I realized I hadn't been out with the "big" flash after dark for awhile, and it was such a nice clear night I thought I'd harness up the HapDog and go have a lurk around.
I played around with some conventional long exposures, then got stuck on my camera's "Night Mode" (nothing to do with a Bob Seger song).
Night mode is where the flash goes off, then the camera keeps the shutter open as along as the meter thinks it should. I think it reads a little fall-off of the light from the flash so things don't get too over-exposed. You can set the camera to flash "front-curtain" (before the long exposure) or "rear curtain" (after the long exposure) or both. The result is you get some amount of front-lighting with a nice saturated image from the long-exposure. If the backlighting is just right it starts balancing out the flash.
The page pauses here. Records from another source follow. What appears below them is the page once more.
Definition and_then (r : flow) (f : data -> flow) : flow :=
  match r with
  | Done d => f d
  | Raised d => Raised d
  end.

(** [except Exception] prints and the function returns the dict. *)
Definition data_of (r : flow) : data :=
  match r with
  | Done d => d
  | Raised d => d
  end.

Definition currency_patterns : list pattern :=
  [currency_colon; currency_default; currency_active].

Definition address_indicators : list string :=
  ["pin-code"; "pincode"; "postal-code-in"; "india-zip"; "india-post"].

Definition indian_header : row :=
  [Str "Domain"; Str "Confidence"; Str "Indicators"; Str "Country_Code";
   Str "Shop_ID"; Str "Timestamp"].

Definition batch_size : nat := 50.

(** The confidence as the specification words it: 25 for every distinct
    indicator that fired, capped at 100. *)
Definition spec_confidence (indicators : list string) : Z :=
  Z.min 100 (25 * Z.of_nat (length (remove_dups indicators))).

Section Locale.
(** [datetime.now()] as formatted at import. *)
Variable TIMESTAMP : string.
(** [datetime.now()] as [save_indian_domain] formats it for a unit. *)
Variable now : nat -> string.
(** The request of a unit for a URL. *)
Variable session_get : nat -> string -> fetched.
(** [csv.DictReader] over the named file, as in [main2.py]. *)
Variable DictReader : string -> option (list (gmap string (option string))).
(** [re.search(pattern, text)]: [None] without a match, else [group(1)]
    (the whole match for a pattern without a group). *)
Variable re_search : pattern -> string -> option string.
(** [BeautifulSoup(html, 'html.parser')]: [None] when the parser raises,
    else [soup.find_all]. *)
Variable BeautifulSoup : string -> option (string -> list tag).
(** [json.loads] *)
Variable json_loads : string -> loaded.
(** [str.upper] *)
Variable upper : string -> string.

Definition INDIAN_DOMAINS_FILE : string :=
  "indian_shopify_domains_" +:+ TIMESTAMP +:+ ".csv".

(** The statements run at import. *)
Definition module_load (d : fs) : fs :=
  write INDIAN_DOMAINS_FILE [indian_header] d.

(** Check 1: the [Shopify.locale] assignment. *)
Definition check_locale (html_content : string) (d : data) : data :=
  match re_search locale_pattern html_content with
  | Some group1 =>
      if Py.contains (upper group1) "IN"
      then append_indicator "Shopify locale: IN" (set_country_code "IN" d)
      else d
  | None => d
  end.

(** Checks 2 and 3: the body of the loop over the [meta] elements. *)
Definition meta_step (d : data) (meta : tag) : data :=
  let d :=
    if bool_decide (attrs meta !! "property" = Some "og:locale") then
      let locale := default "" (attrs meta !! "content") in
      if Py.contains (upper locale) "IN"
      then append_indicator "Meta locale: IN" (set_country_code "IN" d)
      else d
    else d in
  if bool_decide (attrs meta !! "name" = Some "shopify-digital-wallet") then
    let content := default "" (attrs meta !! "content") in
    if Py.contains content "/shop/" then
      let shop_id :=
        default "" (head (Py.split
          (default "" (last (Py.split content "/shop/"))) "/")) in
      set_shop_id shop_id d
    else d
  else d.

(** Check 4: the body of the loop over the [script] elements. The inner
    [try] catches [JSONDecodeError] only. *)
Definition script_step (d : data) (script : tag) : flow :=
  let script_text := default "" (tag_string script) in
  if Py.contains script_text "Shopify.shop" then
    match re_search shop_pattern script_text with
    | Some group1 =>
        match json_loads group1 with
        | Decoded shop_data =>
            if bool_decide (shop_data !! "country_code" = Some (JString "IN"))
            then Done (append_indicator "Shopify.shop country: IN"
                         (set_country_code "IN" d))
            else Done d
        | JSONDecodeError => Done d
        | Raises => Raised d
        end
    | None => Done d
    end
  else Done d.

(** The loop over the [script] elements. *)
Fixpoint scripts_loop (scripts : list tag) (d : data) : flow :=
  match scripts with
  | [] => Done d
  | script :: rest => and_then (script_step d script) (scripts_loop rest)
  end.

(** Check 5: the loop over the currency patterns, left at the first match. *)
Fixpoint check_currency (patterns : list pattern) (html_content : string)
    (d : data) : data :=
  match patterns with
  | [] => d
  | pattern :: rest =>
      match re_search pattern html_content with
      | Some _ => append_indicator "Currency: INR" d
      | None => check_currency rest html_content d
      end
  end.

(** Check 6: the body of the loop over the address substrings. *)
Definition address_step (html_content : string) (d : data)
    (indicator : string) : data :=
  if Py.contains (Py.lower html_content) indicator
  then append_indicator ("Indian address format: " +:+ indicator) d
  else d.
These pics are all front-curtain sync, but I found I needed to play with my flash output a little. Sometimes I bracketed from -1 stop to zero, I don't think I had to go + on anything. The long shutter time depends on where you point the camera's meter too, so there are a few things you can play with.
When you have other types of light sneaking into the long exposure, it's hard to predict what you'll get. That's why I like it. I didn't PhotoShop these other than cropping and maybe a smidge of contrast and saturation adjustment.
The white spots in the foreground are a mix of spray and gnats. You don't even see them without the flash on. Nice ribbony water.